_The task_: Nothing outside the range below should be printed. Output exactly the lines from the line with "Proof. done. Qed." to the line with "pose proof Hln as [(a1 & Hist & Hrep) _", both included.

Items listed in a dataset:
(** One iteration of the task while the client listens: the [for] loop over
    the replay, then the [while] loop over the channel. *)
Definition task_step (channel : list StoredMessage) (t : Task) : Task :=
  if negb (running t) then t
  else
    match replay t with
    | message :: rest =>
        mkTask (task_topic t) (task_origin t) (N.max (last_sent t) (sm_head_id message)) rest
          (live t) (sent t ++ [response message]) true
    | [] =>
        let unread := (length channel - live t)%nat in
        if (CHANNEL_CAPACITY <? unread)%nat
        then mkTask (task_topic t) (task_origin t) (last_sent t) [] (live t)
               (sent t ++ [Err (unavailable ("subscription lagged: "
                                  +:+ lag_text (unread - CHANNEL_CAPACITY)))]) false
        else
          match channel !! live t with
          | None => t
          | Some message =>
              if matching (task_topic t) (task_origin t) message
                 && (last_sent t <? sm_head_id message)%N
              then mkTask (task_topic t) (task_origin t) (sm_head_id message) [] (S (live t))
                     (sent t ++ [response message]) true
              else mkTask (task_topic t) (task_origin t) (last_sent t) [] (S (live t))
                     (sent t) true
          end
    end.

(** The replay is sent and no message is unread. *)
Definition drained (channel : list StoredMessage) (t : Task) : bool :=
  bool_decide (replay t = []) && bool_decide (length channel ≤ live t)%nat.

Definition sys_step (s : Sys) (ev : Event) : Sys :=
  match ev with
  | Published m => mkSys (channel s ++ [m]) (task s)
  | TaskRuns => mkSys (channel s) (task_step (channel s) (task s))
  | ReceiverDropped => mkSys (channel s) (stop (task s))
  | SendersDropped =>
      mkSys (channel s) (if drained (channel s) (task s) then stop (task s)
                         else task_step (channel s) (task s))
  end.

Definition sys_run (s : Sys) (evs : list Event) : Sys := fold_left sys_step evs s.

(** ** What the client has received *)

Definition ok_sent (l : list (SResult MessageResponse)) : list MessageEnvelope :=
  omap (λ r, match r with Ok x => mr_message x | Err _ => None end) l.

Definition env_lt (x y : MessageEnvelope) : Prop := (me_head_id x < me_head_id y)%N.

Lemma ok_sent_app l l' : ok_sent (l ++ l') = ok_sent l ++ ok_sent l'.
Proof. apply omap_app. Qed.

Lemma ok_sent_response m : ok_sent [response m] = [proto_message m].
Proof. done. Qed.

(** The invariant of a task that started at [from]: what was sent is strictly
    increasing, from [from] on and at most [last_sent]; what is left of the
    replay is strictly increasing and beyond. *)
Record task_inv (from : N) (t : Task) : Prop := {
  ti_from : Forall (λ x, (from ≤ me_head_id x)%N) (ok_sent (sent t));
  ti_last : (from ≤ last_sent t + 1)%N;
  ti_sorted : StronglySorted env_lt (ok_sent (sent t));
  ti_bound : Forall (λ x, (me_head_id x ≤ last_sent t)%N) (ok_sent (sent t));
  ti_replay : StronglySorted (λ x y, (sm_head_id x < sm_head_id y)%N) (replay t);
  ti_fresh : Forall (λ m, (last_sent t < sm_head_id m)%N) (replay t);
  ti_key : Forall (λ x, me_topic x = topic_str (task_topic t) ∧
             option_map (λ o, NodeId.key (mkNodeId (p_tenant_id o) (p_bl_name o) (p_device_id o)))
               (me_origin x) = Some (NodeId.key (task_origin t))) (ok_sent (sent t));
  ti_replay_key : Forall (λ m, msg_key m = key_of (task_topic t) (task_origin t)) (replay t);
}.
(** The turn of the pull loop. *)
Lemma linearised_pulling a l w e i p :
  linearised a l w → w_threads w !! i = Some (Pulling p) →
  let '(p', t', s') := step p e (w_time w) (w_service w) in
  ∃ xs, linearised a (l ++ xs) (mkWorld t' s' (<[i := Pulling p']> (w_threads w))).
Proof.
  intros Hln Hi. pose proof (ln_threads _ _ _ Hln _ _ Hi) as Hth. simpl in Hth.
  pose proof Hln as [(a1 & Hist & Hrep) _ Hnd _ Hch].
  destruct p as [res|B op k|m p|k|k]; cbn [step pull_ok] in *;
    try (exists []; eapply linearised_update; rewrite ?app_nil_r; eauto; try set_solver; simpl; by eauto).
  - destruct Hth as [Hty Hk].
    pose proof (store_outcome op e (w_time w) a1 (store (w_service w)) Hty Hrep) as Hout.
    destruct (run_op op e (w_time w) (store (w_service w))) as [[x t'] db'].
    destruct Hout as (a2 & Hout & Hrep2). exists [Replicated e op x].
    eapply linearised_update; eauto; simpl.
    + exists a2. split; [|done]. econstructor; [exact Hist|]. done.
    + eapply pull_ok_mono; [|apply Hk]. intros m [Hm|Hm]; [by apply announced_app|by apply announced_last].
    + set_solver.
    + by rewrite omap_app, app_nil_r.
    + eapply Forall_impl; [exact Hch|]. intros m. apply announced_app.
  - exists []. destruct Hth as [Hm Hp]. eapply linearised_update; rewrite ?app_nil_r; eauto; simpl.
    + by apply prefix_app_r.
    + set_solver.
    + apply Forall_app. split; [done|]. by constructor.
Qed.
(** A new thread. *)
Lemma linearised_spawn a l xs w th :
  linearised a l w →
  (∃ a', history node a (l ++ xs) a' ∧ rep a' (store (w_service w))) →
  thread_history (l ++ xs) (published (w_service w)) (length (w_threads w)) th →
  (∀ j, j ∈ omap served_index xs → j = length (w_threads w)) → NoDup (omap served_index xs) →
  linearised a (l ++ xs) (mkWorld (w_time w) (w_service w) (w_threads w ++ [th])).
Proof.
  intros [Hst Hth Hnd Hix Hch] Hst' Hth' Hxs Hnd'. split; simpl; [done| | | |].
  - intros j th0 [Hj|[Hlen Hj]]%lookup_app_Some.
    + apply (thread_history_app l xs (published (w_service w))); [|done|by apply Hth].
      intros ->%Hxs. apply lookup_lt_Some in Hj. lia.
    + apply list_lookup_singleton_Some in Hj as [Hj <-].
      by replace j with (length (w_threads w)) by lia.
  - rewrite omap_app. apply NoDup_app. split; [done|]. split; [|done]. intros j Hj ->%Hxs.
    rewrite Forall_forall in Hix. specialize (Hix _ Hj). simpl in Hix. lia.
  - rewrite length_app, omap_app, Forall_app. simpl. split.
    + eapply Forall_impl; [exact Hix|]. simpl. lia.
    + apply Forall_forall. intros j ->%Hxs. lia.
  - eapply Forall_impl; [exact Hch|]. intros m. apply announced_app.
Qed.

Definition quiet_env : Env := mkEnv (λ _, None) (λ _, "") (λ _, None).

Lemma spawned_some r p r' st :
  spawned r p = Some (r', st) → r = RSubscribe r' ∧ p = Done (Ok (RespSubscribe st)).
Proof. unfold spawned. intros H. repeat case_match; by simplify_eq. Qed.

Lemma linearised_step a l w ev :
  linearised a l w → event_typed ev →
  ∃ xs, linearised a (l ++ xs) (world_step status_text lag_text node w ev).
Proof.
  intros Hln Hty. pose proof Hln as [(a1 & Hist & Hrep) Hths Hnd Hix Hch].
  destruct ev as [r|peer head item acc|e i|i]; cbn [world_step].
  - destruct (settled (request_prog node r)) as [[res out]|] eqn:Hset.
    + exists [Served (length (w_threads w)) quiet_env r res out].
      apply linearised_spawn; [done| | | |apply NoDup_singleton].
      * exists a1. split; [|done]. econstructor; [exact Hist|]. split; [done|]. by apply settled_spec.
      * simpl. rewrite Hset. exists quiet_env, out. split; [set_solver|]. split; [by right|done].
      * simpl. set_solver.
    + exists []. apply linearised_spawn; rewrite ?app_nil_r; [done|by eexists| |set_solver|constructor].
      simpl. rewrite Hset. split; [|split; [by apply request_one_call|done]].
      intros Hin. rewrite Forall_forall in Hix. specialize (Hix _ Hin). simpl in Hix. lia.
  - exists []. apply linearised_spawn; rewrite ?app_nil_r; [done|by eexists| |set_solver|constructor].
    simpl. eapply pull_ok_mono; [|by apply item_pull_ok]. done.
  - destruct (w_threads w !! i) as [th|] eqn:Hi; [|exists []; by rewrite app_nil_r].
    destruct th as [r p|p|r st t].
    + cbn [resume]. destruct (spawned r p) as [[r' st]|] eqn:Hsp.
      2: { pose proof (linearised_handling a l w e i r p Hln Hi) as Hstep.
           by destruct (step p e (w_time w) (w_service w)) as [[p' t'] s']. }
      apply spawned_some in Hsp as [-> ->].
      exists []. eapply linearised_update; rewrite ?app_nil_r; eauto; [|set_solver].
      destruct (Hths _ _ Hi) as (e' & out & Hin & Hout & _). exists e', out. split; [done|].
      intros m Hm. destruct (Hout m Hm); [done|set_solver].
    + pose proof (linearised_pulling a l w e i p Hln Hi) as Hstep. cbn [resume].
      by destruct (step p e (w_time w) (w_service w)) as [[p' t'] s'].
    + exists []. eapply linearised_update; rewrite ?app_nil_r; eauto; [|set_solver]. exact (Hths _ _ Hi).
  - exists []. rewrite app_nil_r. split; simpl; [by eexists| |done| |done].
    + intros j th. rewrite list_lookup_alter. case_decide; [subst j|apply Hths].
      intros (th0 & Hth0 & ->)%fmap_Some. specialize (Hths _ _ Hth0). by destruct th0.
    + by rewrite length_alter.
Qed.

Lemma linearised_run a l w evs :
  linearised a l w → Forall event_typed evs →
  ∃ xs, linearised a (l ++ xs) (world_run status_text lag_text node w evs).
Proof.
  intros Hln Hty. revert l w Hln. induction Hty as [|ev evs Hev _ IH]; intros l w Hln.
  { exists []. by rewrite app_nil_r. }
  destruct (linearised_step a l w ev Hln Hev) as [xs Hln1]. destruct (IH _ _ Hln1) as [ys Hln2].
  exists (xs ++ ys). by rewrite app_assoc.
Qed.
End linearise.

(** ** What every history guarantees *)

Section histories.
Context {DB : Type} {ST : MsgbusStore DB} {JT : Json TombstoneRange} {SR : StoreRefinement DB}.
Context (node : NodeId).

Fixpoint calls_typed {E A} (p : Prog E A) : Prop :=
  match p with
  | Done _ => True
  | Await op k => op_typed op ∧ ∀ x, calls_typed (k x)
  | Emit _ p => calls_typed p
  | Fresh k => ∀ u, calls_typed (k u)
  | Listen k => ∀ n, calls_typed (k n)
  end.

Lemma settled_typed {E A} (p : Prog E A) : is_Some (settled p) → calls_typed p.
Proof.
  induction p as [r|B op k IH|m p IH|k IH|k IH]; simpl; try by intros [??].
  intros [x Hx]. apply IH. by destruct (settled p).
Qed.

Lemma one_call_typed {E A} (p : Prog E A) : one_call p → calls_typed p.
Proof.
  induction p as [r|B op k IH|m p IH|k IH|k IH]; simpl; [done| | | |].
  - intros [? Hk]. split; [done|]. intros x. by apply settled_typed.
  - apply settled_typed.
  - intros Hk u. by apply IH, Hk.
  - intros Hk n. by apply IH, Hk.
Qed.

Lemma spec_run_kept {E A} (p : Prog E A) e a r a' out :
  calls_typed p → wf a → spec_run e p a r a' out → kept a a' ∧ wf a'.
Proof.
  revert a r a' out. induction p as [r0|B op k IH|m p IH|k IH|k IH]; intros a r a' out; simpl.
  - by intros _ Hwf (_ & -> & _).
  - intros [Hty Hk] Hwf (x & a1 & Ho & Hs). destruct (outcome_kept op e a x a1 Hty Hwf Ho) as [K1 W1].
    destruct (IH x a1 r a' out (Hk x) W1 Hs) as [K2 W2]. split; [by etrans|done].
  - intros Hk Hwf (out' & _ & Hs). by eapply IH.
  - intros Hk Hwf (u & Hs). by eapply IH.
  - intros Hk Hwf (n & Hs). by eapply IH.
Qed.

Lemma entry_kept x a a' : wf a → entry_step node x a a' → kept a a' ∧ wf a'.
Proof.
  intros Hwf. destruct x as [i e r res out|e B op x]; simpl.
  - intros [Hty Hs]. eapply spec_run_kept; [|done|done]. by apply one_call_typed, request_one_call.
  - intros [Hty Ho]. by eapply outcome_kept.
Qed.
(* ===== verification/ConcurrentClaims.v ===== *)
(** * ConcurrentClaims: the properties of the concurrent service

    Any number of requests, peer messages and subscribers, interleaved in any
    way, over any store that meets the contract. *)

From Stdlib Require Import Ascii String NArith ZArith Lia Sorting.Sorted.
From stdpp Require Import base strings list gmap.
From S2P Require Import Prelude Strings Core Table RedbKeys Json Concrete Spec History RedbStore RedbRep RedbRefine Redb Proto Server ServerProps Replay ServerClaims Sync SyncProps Converge SyncClaims Subscribe SubscribeClaims Programs Concurrent Delivery.

(** C3: the service is linearisable.  However the handlers of any requests, the
    messages of peers and the subscribers' tasks interleave, there is a sequence
    of whole requests and store calls of the pull loop, explained one after
    another by the store's specification, that leads to the state the store
    represents; every answered request is in it exactly once with the answer it
    gave, a request is in it from its store call on, and what it announces is on
    the channel or about to be sent.  As the run goes on the sequence is only
    extended, so it respects the order of requests that do not overlap. *)
Theorem service_linearisable {DB} `{SR : StoreRefinement DB} status_text lag_text node t a (db : DB)
    evs evs' :
  rep a db → Forall event_typed (evs ++ evs') →
  let w := world_run status_text lag_text node (world_new t db) evs in
  ∃ l l', linearised node a l w ∧
    linearised node a (l ++ l') (world_run status_text lag_text node w evs').
Proof.
  intros Hrep [Hty Hty']%Forall_app w.
  destruct (linearised_run status_text lag_text node a [] (world_new t db) evs) as [l Hl];
    [by apply linearised_new | done|].
  destruct (linearised_run status_text lag_text node a l w evs') as [l' Hl']; [done|done|]. by exists l, l'.
Qed.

_Output of the exercise_:
Proof. done. Qed.

(** The invariant of a task that started at [from]: what was sent is strictly
    increasing, from [from] on and at most [last_sent]; what is left of the
    replay is strictly increasing and beyond. *)
Record task_inv (from : N) (t : Task) : Prop := {
  ti_from : Forall (λ x, (from ≤ me_head_id x)%N) (ok_sent (sent t));
  ti_last : (from ≤ last_sent t + 1)%N;
  ti_sorted : StronglySorted env_lt (ok_sent (sent t));
  ti_bound : Forall (λ x, (me_head_id x ≤ last_sent t)%N) (ok_sent (sent t));
  ti_replay : StronglySorted (λ x y, (sm_head_id x < sm_head_id y)%N) (replay t);
  ti_fresh : Forall (λ m, (last_sent t < sm_head_id m)%N) (replay t);
  ti_key : Forall (λ x, me_topic x = topic_str (task_topic t) ∧
             option_map (λ o, NodeId.key (mkNodeId (p_tenant_id o) (p_bl_name o) (p_device_id o)))
               (me_origin x) = Some (NodeId.key (task_origin t))) (ok_sent (sent t));
  ti_replay_key : Forall (λ m, msg_key m = key_of (task_topic t) (task_origin t)) (replay t);
}.
(** The turn of the pull loop. *)
Lemma linearised_pulling a l w e i p :
  linearised a l w → w_threads w !! i = Some (Pulling p) →
  let '(p', t', s') := step p e (w_time w) (w_service w) in
  ∃ xs, linearised a (l ++ xs) (mkWorld t' s' (<[i := Pulling p']> (w_threads w))).
Proof.
  intros Hln Hi. pose proof (ln_threads _ _ _ Hln _ _ Hi) as Hth. simpl in Hth.
  pose proof Hln as [(a1 & Hist & Hrep) _ Hnd _ Hch].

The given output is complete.